The Daily Telegraph - Saturday

Starmer will scrap £28bn green pledge, says Balls

- By Genevieve Holl-Allen

ED BALLS has predicted that Sir Keir Starmer will ditch Labour’s flagship £28billion green pledge.

The former Labour shadow chancellor said the party would need to make a “big U-turn” on the figure to shut down the Tory attack line that Labour will be irresponsi­ble with Britain’s finances.

Sir Keir initially pledged to borrow £28billion annually to fund green projects from year one if the party were to win power, but has watered down that commitment over recent months.

A Labour spokesman last week reiterated the party’s commitment to “ramp up to £28billion of annual investment in the second half of the parliament”, but clarified that this would have to be “subject to our fiscal rules”. But Mr Balls has said the party will have to scrap the number altogether.

Mr Balls, who was shadow chancellor between 2011 and 2015, told the Political Currency podcast that Labour had “tried partial U-turns” on the policy which had not worked. “They won’t resile from the idea that that’s a way to grow some jobs,” he said.

“They won’t resile from the idea that you can spend now to strengthen the economy in the long term.

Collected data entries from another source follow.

(** C4 (as amended): construction of a [BoolQuery] raises, at construction,
    exactly when no must, should or must-not clause is present, or must-not
    clauses stand alone outside a filter context, or a non-zero
    [minimum_should_match] comes without should clauses; in every other case
    it returns the query built from its arguments. *)
Theorem BoolQuery_init_raises_iff
    (options : option (list (string * json)))
    (must maybe must_not : option (list (Query F))) (filter : option (Query F))
    (minimum_should_match : option Z) (acts_as_filter : bool) :
  (raises (BoolQuery_init options must maybe must_not filter
             minimum_should_match acts_as_filter) = true
   <-> no_clause_at_all must maybe must_not
       \/ must_not_alone must maybe must_not acts_as_filter
       \/ msm_nonzero_without_should maybe minimum_should_match)
  /\ (raises (BoolQuery_init options must maybe must_not filter
                minimum_should_match acts_as_filter) = false
      <-> BoolQuery_init options must maybe must_not filter
            minimum_should_match acts_as_filter
          = OK (BoolQuery (default [] options) must maybe must_not filter
                  minimum_should_match)).
Proof.
  unfold no_clause_at_all, must_not_alone, msm_nonzero_without_should.
  rewrite <- truthy_int_spec. unfold BoolQuery_init.
  destruct (truthy_int minimum_should_match), (truthy_list must),
    (truthy_list maybe), (truthy_list must_not), acts_as_filter; simpl;
    (split; [split; [intros; try discriminate; tauto | intros Hc; try reflexivity;
     decompose [and or] Hc; discriminate] | split; [intros ?; try discriminate; reflexivity
     | intros ?; try discriminate; reflexivity]]).
Qed.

But I think they’ll have to come off this £28billion number. They’ll have to say the £28 billion number is gone, that it’s ditched or else they can be open to this attack.”

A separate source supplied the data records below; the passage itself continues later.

(** The truth value of [d.get(key)] or [d.get(key, {})] for a sub-record. *)
Definition truthy {A} (o : option A) : bool :=
  match o with Some _ => true | None => false end.

(** [range(a, b)]. *)
Definition range (a b : Z) : list Z := seqZ a (b - a).

(** ** Dicts of event-id sets *)

(** [{k: set() for k in keys}]. *)
Definition dict_from_keys `{Countable K} (keys : list K) : gmap K (gset nat) :=
  list_to_map ((λ k, (k, ∅)) <$> keys).

(** [d[k]] on a dict with int keys; a str never equals an int key. *)
Definition getitem_int {V} (d : gmap Z V) (k : pykey) : outcome V :=
  match k with
  | KInt z => match d !! z with Some v => Ok v | None => Raise (KeyError k) end
  | KStr _ => Raise (KeyError k)
  end.

(** [d[k]] on a dict with str keys. *)
Definition getitem_str {V} (d : gmap string V) (k : string) : outcome V :=
  match d !! k with Some v => Ok v | None => Raise (KeyError (KStr k)) end.

(** [max(d)]: the largest key; [ValueError] on an empty dict. *)
Definition dict_max {V} (d : gmap Z V) : outcome Z :=
  match elements (dom d) with
  | [] => Raise (ValueError "max() arg is an empty sequence")
  | k :: ks => Ok (foldr Z.max k ks)
  end.

(** [round(x, 2)] on a float, as the number of hundredths: floats are taken
    with their exact rational value, ties go to the even neighbour. *)
Definition round_half_even (q : Q) : Z :=
  let f := Qfloor q in
  match Qcompare (q - inject_Z f) (1 # 2) with
  | Lt => f
  | Gt => f + 1
  | Eq => if Z.even f then f else f + 1
  end.

Definition round2 (x : Q) : Z := round_half_even (x * 100).

(** ** lookup.py: the canonical value domains ([LookupDicts.X.values()]) *)

Module LookupDicts.

Definition CONTACT_TYPE : list string :=
  ["Miss"; "Sour - Left"; "Nice - Left"; "Perfect"; "Nice - Right"; "Sour - Right"].

Definition INPUT_DIRECTION : list string :=
  [""; "Left"; "Right"; "Left+Right"; "Down"; "Left+Down"; "Right+Down";
   "Left+Right+Down"; "Up"; "Left+Up"; "Right+Up"; "Left+Right+Up";
   "Left+Down+Up"; "Right+Down+Up"; "Left+Right+Down+Up"].

Definition PITCH_TYPE : list string := ["Curve"; "Charge"; "ChangeUp"].

Definition CHARGE_TYPE : list string := ["N/A"; "Slider"; "Perfect"].

Definition TYPE_OF_SWING : list string := ["None"; "Slap"; "Charge"; "Star"; "Bunt"].

Definition POSITION : list string :=
  ["P"; "C"; "1B"; "2B"; "3B"; "SS"; "LF"; "CF"; "RF"; "Inv"; "None"].

Definition FINAL_RESULT : list string :=
  ["None"; "Strikeout"; "Walk (BB)"; "Walk (HBP)"; "Out"; "Caught";
   "Caught line-drive"; "Single"; "Double"; "Triple"; "HR"; "Error - Input";
   "Error - Chem"; "Bunt"; "SacFly"; "Ground ball double Play"; "Foul catch"].

End LookupDicts.

(** ** The decoded stat file *)

Record FirstFielder := {
  Fielder_Position : string;
  Fielder_Character : string;
  Fielder_Action : string;
  Fielder_Bobble : string;
  Fielder_Manual_Selected : string;
}.

(** ['Frame of Swing Upon Contact'] is held as the int that [safe_int]
    returns for it. *)
Record Contact := {
  Type_of_Contact : string;
  Input_Direction_Stick : string;
  Frame_of_Swing_Upon_Contact : Z;
  Star_Swing_Five_Star : Z;
  Ball_Contact_Pos_X : Q;
  First_Fielder : option FirstFielder;
}.

Record Pitch := {
  Pitch_Type : string;
  Charge_Type : string;
  Star_Pitch : Z;
  Ball_Position_Strikezone : Q;
  In_Strikezone : Z;
  Type_of_Swing : string;
  Contact_ : option Contact;
}.

Record Runner := {
  Steal : string;
}.

Record Event := {
  Inning : Z;
  Half_Inning : Z;
  Away_Score : Z;
  Home_Score : Z;
  Balls : Z;
  Strikes : Z;
  Outs : Z;
  Star_Chance : Z;
  Pitcher_Stamina : Z;
  Chemistry_Links_on_Base : Z;
  Pitcher_Roster_Loc : Z;
  Batter_Roster_Loc : Z;
  RBI : Z;
  Num_Outs_During_Play : Z;
  Result_of_AB : string;
  Runner_1B : option Runner;
  Runner_2B : option Runner;
  Runner_3B : option Runner;
  Pitch_ : option Pitch;
}.

(** One entry of ["Character Game Stats"]; only [CharID] is read by the index. *)
Record CharacterStats := {
  CharID : string;
}.

(** ** ErrorChecker *)

Module ErrorChecker.

Definition check_team_num (teamNum : Z) : outcome unit :=
  if bool_decide (teamNum ≠ 0) && bool_decide (teamNum ≠ 1)
  then Raise (Exception ("Invalid team arg " +:+ pretty teamNum +:+
                ". Function only accepts team args of 0 (away team) or 1 (home team)."))
  else Ok ().

Definition check_roster_num (rosterNum : Z) : outcome unit :=
  if bool_decide (rosterNum < -1) || bool_decide (rosterNum > 8)
  then Raise (ValueError ("Invalid roster arg " +:+ pretty rosterNum +:+
                ". Function only accepts roster args of 0 to 8."))
  else Ok ().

He added: “You need something which looks like a U-turn. And I think that that’s what they’re going to end up doing. They’ve tried partial U-turns. It hasn’t worked. They need a big U-turn.”

Earlier this month, Sir Keir downplayed the £28billion pledge, telling the BBC that “the mission isn’t writing a cheque, the mission is green power by 2030. “We are not rowing back on that. That is the absolute mission, the ambition that we are going to do that,” he insisted.

The Sunday Times reported that the number will not appear in the Labour general election manifesto, having been absent in the party’s so-called “campaign bible” which came out last week.